Transient Diabetes Insipidus and Hypopituitarism after Pituitary Apoplexy: A Rare Association with Pericardial Effusion and Painless Thyroiditis

Punnose, John MD, DM
Agarwal, M. M. MD
Premchandran, J. S. MD

From the Departments of Medicine (jp) and Radiology (jsp), Al Ain Hospital, Al Ain, United Arab Emirates; and the Department of Pathology (mma), Faculty of Medicine, UAE University, Al Ain, United Arab Emirates

Submitted May 21, 1999; accepted in revised form August 27, 1999.

Correspondence: Dr. John Punnose, P.O. Box 18841, Al Ain, United Arab Emirates (E-mail: [email protected]).

American Journal of the Medical Sciences 319(4):p 261-264, April 2000.

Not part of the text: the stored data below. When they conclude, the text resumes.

Lemma fills_trans (d d1 d2 : D) m m1 m2 s1 s2 :
  fills d d1 m m1 s1 -> fills d1 d2 m1 m2 s2 -> fills d d2 m m2 (s1 ++ s2).
Proof using never_fails.
  intros (_ & Hx & Hr) (Hok & Hy & Hr2). split; [done|]. rewrite fillAll_app, <- Hr.
  destruct (fillAll_agree (fun _ => True) s2 (fillAll (byteAt m) (Reader (ext d)) s1).1 (byteAt m1)
    (Reader (ext d1))) as [Ha Hb]; [auto|]. split; [|congruence].
  intros x. rewrite Hy. by apply Ha.
Qed.

(** Serving may draw from the source and store in guest memory. *)
Definition filled (d d' : D) : Prop :=
  queues d' = queues d /\ lineState d' = lineState d.

Lemma fillBuffer_ok (d : D) m desc :
  mem d = Some m -> memory_ok m -> bufferOk (bufferOf desc) -> 0 < length_ desc ->
  is_Some (gather (byteAt m) (addr desc) (length_ desc)) ->
  exists d' m', fillBuffer desc d = (d', Ok tt) /\ mem d' = Some m' /\ filled d d' /\
    fills d d' m m' [(addr desc, length_ desc)].
Proof using never_fails RL.
  intros Hm Hok [Ha Hl] Hp Hg. cbn in Ha, Hl. unfold in_width in Hl.
  destruct (never_fails (length_ desc) (Reader (ext d))) as (r' & buf & E).
  destruct (readFull_law _ _ _ _ (Z.lt_le_incl _ _ Hp) E) as [Lb Hb].
  destruct (write_law m (addr desc) buf Hok Ha) as (m' & Ew & Hok' & Hx); [lia|done|by rewrite Lb|].
  exists (d <| ext := ext d <| Reader := r' |> |> <| mem := Some m' |>), m'. split.
  { unfold fillBuffer. rewrite E. unfold writeIPA.
    change (mem (d <| ext := ext d <| Reader := r' |> |>)) with (mem d). by rewrite Hm, Ew. }
  split; [done|]. split; [done|]. split; [done|]. cbn [fillAll]. rewrite E. done.
Qed.

Lemma fills_other (d d' : D) m m' bs : Forall bufferOk bs -> fills d d' m m' (writable bs) ->
  forall x, ~ inRanges (writable bs) x -> byteAt m' x = byteAt m x.
Proof using RL. intros Hb (_ & Hx & _) x Hn. rewrite Hx. apply fillAll_other; [by apply writable_sizes|done]. Qed.

Lemma fills_dom (d d' : D) m m' bs : Forall bufferOk bs -> mapped (byteAt m) (writable bs) ->
  fills d d' m m' (writable bs) -> forall x, is_Some (byteAt m' x) <-> is_Some (byteAt m x).
Proof using RL. intros Hb Hm (_ & Hx & _) x. rewrite Hx. apply fillAll_dom; [by apply writable_sizes|done]. Qed.

Lemma fillDescriptor_ok (d : D) m desc w :
  mem d = Some m -> memory_ok m -> bufferOk (bufferOf desc) -> in_width 32 w ->
  mapped (byteAt m) (writable [bufferOf desc]) ->
  exists d' m',
    (if hasbits (flags desc) descFWrite && (0 <? length_ desc) then
       (_ ← fillBuffer desc; mret (wrap 32 (w + length_ desc)))
     else mret w) d = (d', Ok (wrap 32 (w + total (writable [bufferOf desc])))) /\
    mem d' = Some m' /\ filled d d' /\ fills d d' m m' (writable [bufferOf desc]).
Proof using never_fails RL.
  intros Hm Hok Hb Hw Hmap. pose proof Hb as [_ Hl]. cbn in Hl. unfold in_width in Hl.
  destruct (hasbits (flags desc) descFWrite) eqn:Ew; cbn [andb].
  - destruct (Z.ltb_spec 0 (length_ desc)) as [Hp|Hp].
    + rewrite writable_take in * by (exact Ew || (cbn [blength bufferOf]; lia)). change (range (bufferOf desc)) with (addr desc, length_ desc) in *.
      apply Forall_cons in Hmap as [Hg _].
      destruct (fillBuffer_ok d m desc) as (d' & m' & E & Hm' & Hf & Hc); [done..|].
      exists d', m'. rewrite (proc_bind_run _ _ _ _ _ E). split; [|done].
      rewrite total_cons. cbn. by rewrite Z.add_0_r.
    + rewrite writable_skip by (right; cbn [blength bufferOf]; lia). exists d, m. split; [|done].
      cbn. by rewrite Z.add_0_r, wrap_small.
  - rewrite writable_skip by (by left). exists d, m. split; [|done].
    cbn. by rewrite Z.add_0_r, wrap_small.
Qed.

Lemma fillChainFrom_ok n : forall (d : D) m q i l bs w,
  mem d = Some m -> memory_ok m -> walk m q i l bs -> (length l <= n)%nat -> 0 <= i ->
  Forall bufferOk bs -> in_width 32 w -> mapped (byteAt m) (writable bs) -> avoids q (writable bs) ->
  exists d' m', fillChainFrom n q i w d = (d', Ok (wrap 32 (w + total (writable bs)))) /\
    mem d' = Some m' /\ filled d d' /\ fills d d' m m' (writable bs).
Proof using never_fails RL.
  induction n as [|n IH]; intros d m q i l bs w Hm Hok Hw Hn Hi Hb Hwd Hmap Hav;
    [inversion Hw; subst; cbn in Hn; lia|].
  inversion Hw as [? desc Hd Hf|? desc l' bs' Hd Hf Hw']; subst; cbn [fillChainFrom];
    rewrite (proc_bind_run _ _ _ _ _ (readDescriptor_ok d m q i desc Hm Hok Hd));
    apply Forall_cons in Hb as [Hb1 Hb2]; rewrite writable_cons in *;
    apply Forall_app in Hmap as [Hmap1 Hmap2];
    destruct (fillDescriptor_ok d m desc w Hm Hok Hb1 Hwd Hmap1) as (d1 & m1 & E1 & Hm1 & Hf1 & Hc1);
    rewrite (proc_bind_run _ _ _ _ _ E1), Hf.
  - exists d1, m1. rewrite app_nil_r. done.
  - assert (avoids q (writable [bufferOf desc]) /\ avoids q (writable bs')) as [Hav1 Hav2].
    { unfold avoids, inRanges in *. split; intros x Hx; apply Hav; rewrite Exists_app; auto. }
    pose proof (Forall_cons_2 _ _ _ Hb1 (Forall_nil_2 _)) as Hb.
    pose proof (fills_other d d1 m m1 [bufferOf desc] Hb Hc1) as Ho1.
    pose proof (fills_dom d d1 m m1 [bufferOf desc] Hb Hmap1 Hc1) as Hd1.
    destruct (IH d1 m1 q (next desc) l' bs' (wrap 32 (w + total (writable [bufferOf desc])))) as
      (d' & m' & E & Hm' & Hf' & Hc'); try done.
    + by destruct Hc1.
    + eapply walk_agree; [exact Hok|exact (avoids_table m m1 q _ Hav1 Ho1)|by eapply descAt_next|done].
    + cbn in Hn. lia.
    + by eapply descAt_next.
    + apply wrap_range. lia.
    + eapply mapped_dom; [exact Hd1|done].
    + exists d', m'. rewrite E, total_app, wrap_add_wrap_l, Z.add_assoc. split; [done|]. split; [done|].
      split; [|by eapply fills_trans]. destruct Hf1, Hf'. split; congruence.
Qed.

(** While serving: the remaining chains can be filled, what was used and what will be add
    up to [used], and filling the rest of the buffers gives the memory [goal], the used
    ring apart, and the source [last]. *)
Definition filling (q0 : queue) (goal : Z -> option Z) (last : R) (used : list (Z * Z))
    (line : Z * option I * bool * Z) (d : D) (m : G) (q : queue) (hist : list (Z * Z)) (rest : list Z) : Prop :=
  exists segs, Forall2 (chainFills m q) rest segs /\ tableClear q /\
    hist ++ zip rest (wrap 32 ∘ total <$> segs) = used /\ lineState d = line /\
    usedAddr q = usedAddr q0 /\ size q = size q0 /\
    (forall x, ~ inUsedRing q0 x -> (fillAll (byteAt m) (Reader (ext d)) (concat segs)).1 x = goal x) /\
    (fillAll (byteAt m) (Reader (ext d)) (concat segs)).2 = last.

Lemma fillChain_ok q0 goal last used line :
  handlerOk rngQueue fillChainLocked (filling q0 goal last used line).
Proof using never_fails RL.
  intros d m q hist h rest Hs (segs & Hall & Ht & Hu & Hl & Hua & Hsz & Hgoal & Hlast).
  inversion Hall as [|? s1 ? segs' Hf1 Hall']; subst. pose proof Hs as (Hm & _ & ((Hok & _) & _) & _).
  pose proof Hf1 as (Hh & l & bs & Hw & Hb & -> & Hmap & Hav).
  destruct (fillChainFrom_ok (Z.to_nat (size q)) d m q h l bs 0) as (d1 & m1 & E & Hm1 & [Hq1 Hl1] & Hc);
    [done..|by eapply walk_length|done|done|unfold in_width; lia|done|done|].
  pose proof (fills_other d d1 m m1 bs Hb Hc) as Ho. pose proof (fills_dom d d1 m m1 bs Hb Hmap Hc) as Hd.
  destruct Hc as (Hok1 & Hc & Hr).
  exists d1, m1, (wrap 32 (total (writable bs))). split; [exact E|]. split; [done|]. split; [done|].
  split; [done|]. split.
  { intros x Hin. apply Ho. intros Hn. by apply Hav in Hn as [_ Hn]. }
  intros m2 Hx Hok2. exists segs'.
  destruct (fillAll_agree (fun x => ~ inUsedRing q x) (concat segs')
    (fillAll (byteAt m) (Reader (ext d)) (writable bs)).1 (byteAt m2) (Reader (ext d1))) as [Ha1 Ha2].
  { intros x Hn. by rewrite Hx, Hc. }
  cbn [concat] in Hgoal. rewrite fillAll_app, <- Hr in Hgoal.
  split; [|split; [exact Ht|split; [|split; [exact Hl1|split; [exact Hua|split; [exact Hsz|split]]]]]].
  - eapply Forall2_impl; [exact Hall'|]. intros h' s' Hf'.
    by apply (chainFills_frame m m1 m2 q h' s' (writable bs)).
  - rewrite fmap_cons. cbn [zip zip_with]. by rewrite <- app_assoc.
  - intros x Hn. rewrite <- Hgoal by done. apply Ha1. unfold inUsedRing in *. by rewrite Hua, Hsz.
  - cbn [concat]. rewrite fillAll_app, <- Hr. exact Ha2.
Qed.

Context (line_works : forall n b (i : I), exists i', SetIRQ n b i = (i', Ok tt)).
Definition configBytesLocked (b : Balloon) : bytes := le 4 (numPages (ext b)) ++ le 4 (actualPages (ext b)).

Definition Read (b : Balloon) (a sz : Z) : result deviceError Z :=
  let offset := wrap 64 (a - Base b) in
  match readRegister b mmioDeviceIDBalloon offset sz with
  | Some v => Ok v
  | None =>
      if offset =? regDeviceFeatures then
        Ok (if deviceFeatureSel b =? 1 then truncateValue 1 sz else 0)
      else if (regConfig <=? offset) && (wrap 64 (offset + wrap 64 sz) <=? regConfig + 8) then
        v ← readConfigValue (drop (Z.to_nat (offset - regConfig)) (configBytesLocked b)) sz;
        Ok (truncateValue v sz)
      else Ok 0
  end.

(** The configuration bytes from [offset] replaced by those of [value]; an index past the
    eight bytes panics. *)
Definition writeActualLocked (offset sz value : Z) : M unit :=
  b ← getState;
  let cfg := le 4 0 ++ le 4 (actualPages (ext b)) in
  if 8 <? offset + Z.max 0 sz then gopanic
  else setExt (fun s => s <| actualPages := unle (slice (put cfg offset (le (Z.to_nat sz) value)) 4 8) |>).

(** * Reclaiming *)

(** A call on the memory as a page reclaimer. *)
Definition callPages (f : G -> G * result unit unit) : M unit := fun b =>
  match mem b with
  | Some m => let '(m, r) := f m in (b <| mem := Some m |>, mapErr (fun _ => DHost) r)
  | None => (b, Panic)
  end.

Fixpoint eachPage {A} (f : A -> G -> G * result unit unit) (l : list A) : M unit :=
  match l with
  | [] => mret tt
  | x :: l => _ ← callPages (f x); eachPage f l
  end.

Definition reclaimPFNsLocked (inflate : bool) (pfns : list Z) : M unit :=
  b ← getState;
  match PageReclaimer, pfns with
  | Some ops, pfn :: rest =>
      if negb (reclaimer (ext b)) then mret tt
      else
        let ranges := runsFrom pfn pfn rest in
        match vectorOp ops, rangeOp ops with
        | Some f, _ => callPages (f inflate ranges)
        | None, Some f => eachPage (f inflate) ranges
        | None, None => eachPage (fun pfn => pageOp ops inflate (wrap 64 (pfn * balloonPageSize))) pfns
        end
  | _, _ => mret tt
  end.
(** A round of a goroutine, with what it sends. *)
Lemma send_round id v v' : connsOK v -> readersOK v -> happens (SendRound id) v = Some v' ->
  exists r rest, readers v !! id = Some r /\ rstate r = Sending rest /\ 0 < len rest <= 3072 /\
    ((exists c data rest', sends (rkey r) c data v v' /\ rest = data ++ rest' /\
        moves id r (if len rest' =? 0 then Reading else Sending rest') v v') \/
     sameFlow v v' /\ (moves id r (Parked rest) v v' \/ moves id r Returned v v')).
Proof.
  intros H R X. apply send_effect in X as (r & rest & Er & Es & K). pose proof (Forall_lookup_1 _ _ _ _ R Er) as Hr.
  cbv beta in Hr. rewrite Es in Hr. exists r, rest. split_and!; [done|done|lia|lia|].
  destruct K as [(c & data & rest' & Ec & Hk & Hm)|K]; [left|by right]. exists c, data, rest'.
  destruct (H _ c Ec) as (_ & _ & H3 & _). unfold in_width in H3.
  destruct Hk as [Hk Hrest]; [intros ->; change (len (@nil Z)) with 0 in Hr; lia|lia|lia|]. done.
Qed.

Definition wideOK (v : V) : Prop := connsOK v /\ readersOK v.

Lemma wide_step e v v' : wide e -> happens e v = Some v' -> wideOK v -> wideOK v'.
Proof.
  intros Hw X [H R]. destruct e as [hdr payload|id input|id|id|n| |].
  - cbn in X. destruct (handlePacket hdr payload v) as [w| |] eqn:E; [|done..]. injection X as <-. apply packet_effect in E.
    split; [by eapply conns_packet|by eapply packet_readers].
  - apply read_effect in X as (r & _ & _ & Hs & Hm). split; [by eapply conns_same|].
    destruct input as [data|u|]; [|by eapply readers_moves..]. destruct (decide (data = [])) as [->|Hne]; [by subst v'|].
    eapply readers_moves; [exact Hm| |done]. cbn in Hw. destruct data; [done|]. rewrite len_cons in *. pose proof (len_nonneg data). lia.
  - apply send_round in X as (r & rest & Er & Es & Hr & K); [|done..]. destruct K as [(c & data & rest' & Hk & -> & Hm)|[Hs Hm]].
    + split; [by eapply conns_send|]. eapply readers_moves; [exact Hm| |done]. rewrite len_app in Hr.
      destruct (Z.eqb_spec (len rest') 0); [done|]. pose proof (len_nonneg data). pose proof (len_nonneg rest'). lia.
    + split; [by eapply conns_same|]. destruct Hm as [Hm|Hm]; by eapply readers_moves.
  - cbn in X. unfold readerStop in X. destruct (readers v !! id) as [r|] eqn:Er; [|done]. cbn in X.
    destruct (rstate r); try done. destruct (closed v); [|done]. injection X as <-.
    split; [done|]. eapply readers_moves; [by apply (moves_set id r Returned v v)|done|done].
  - injection X as <-. by split.
  - injection X as <-. destruct (closeAll_same v) as (_ & _ & Cr & _).
    split; [intros key c E; cbn in E; by rewrite lookup_empty in E|]. unfold readersOK. cbn. rewrite Cr. by apply readers_wake.
  - cbn in X. unfold Close in X. injection X as <-. destruct (closed v) eqn:Ecl; [done|].
    destruct (closeAll_same (v <| closed := true |>)) as (_ & Cp & Cr & _). split.
    + intros key c E. cbn in E. by rewrite lookup_empty in E.
    + unfold readersOK. cbn. rewrite Cr. by apply readers_wake.
Qed.
(* ===== verification/NvmeTransfer.v ===== *)
(** Data transfer of the NVMe controller ([Nvme]): the pages a command names.

    [prpSegments] is the meaning of a PRP pair and its chained lists, as a list of
    address ranges.  The theorems are that [transferPRP], which merges adjacent
    pages into runs, reads and writes exactly those ranges in order, and that
    the direct path of a disk read, which skips the bounce buffer, leaves guest
    memory as the bounce path does. *)

From stdpp Require Import gmap.
From S2P Require Import Prelude GuestMemory Nvme.

(** * The ranges a PRP pair names *)

Definition word (lst : bytes) (i : Z) : Z := unle (slice lst (i * 8) (i * 8 + 8)).

(** The first [n] page addresses of a PRP list at [listAddr] in the memory [f]: a
    list page that does not hold them all ends in the address of the next. *)
Fixpoint listAddrs (fuel : nat) (f : Z -> option Z) (pg listAddr n : Z) : option (list Z) :=
  match fuel with
  | O => Some []
  | S fuel =>
      if n <=? 0 then Some []
      else
        lst ← gather f listAddr pg;
        if pg / 8 <? n then
          let next := word lst (pg / 8 - 1) in
          if next =? 0 then None
          else
            rest ← listAddrs fuel f pg next (n - (pg / 8 - 1));
            Some (map (word lst) (seqZ 0 (pg / 8 - 1)) ++ rest)
        else Some (map (word lst) (seqZ 0 n))
  end.

(** Pages of [pg] bytes, the last of them possibly shorter. *)
Fixpoint chunks (pg rest : Z) (addrs : list Z) : list (Z * Z) :=
  match addrs with
  | [] => []
  | a :: addrs => (a, Z.min rest pg) :: chunks pg (rest - Z.min rest pg) addrs
  end.

Definition prpSegments (f : Z -> option Z) (pg prp1 prp2 n : Z) : option (list (Z * Z)) :=
  let first := Z.min (pg - prp1 mod pg) n in
  let rest := n - first in
  if rest <=? 0 then Some [(prp1, first)]
  else if rest <=? pg then Some [(prp1, first); (prp2, rest)]
  else if prp2 =? 0 then None
  else
    let entries := (rest + pg - 1) / pg in
    addrs ← listAddrs (Z.to_nat entries) f pg prp2 entries;
    Some ((prp1, first) :: chunks pg rest addrs).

Pituitary apoplexy in a 38-year-old male patient with acromegaly who presented with pericardial effusion, anterior pituitary dysfunction, and diabetes insipidus is described. With corticosteroid therapy, there was good initial recovery of pituitary function and regression of pericardial effusion. On withdrawal of corticosteroids, he developed painless thyroiditis, with transient thyrotoxicosis. Subsequently, the pituitary function tests remained normal for a year, but later he gradually developed hypogonadotropic hypogonadism, hypocortisolism, growth hormone deficiency, and progressive pituitary atrophy, resulting in empty sella syndrome.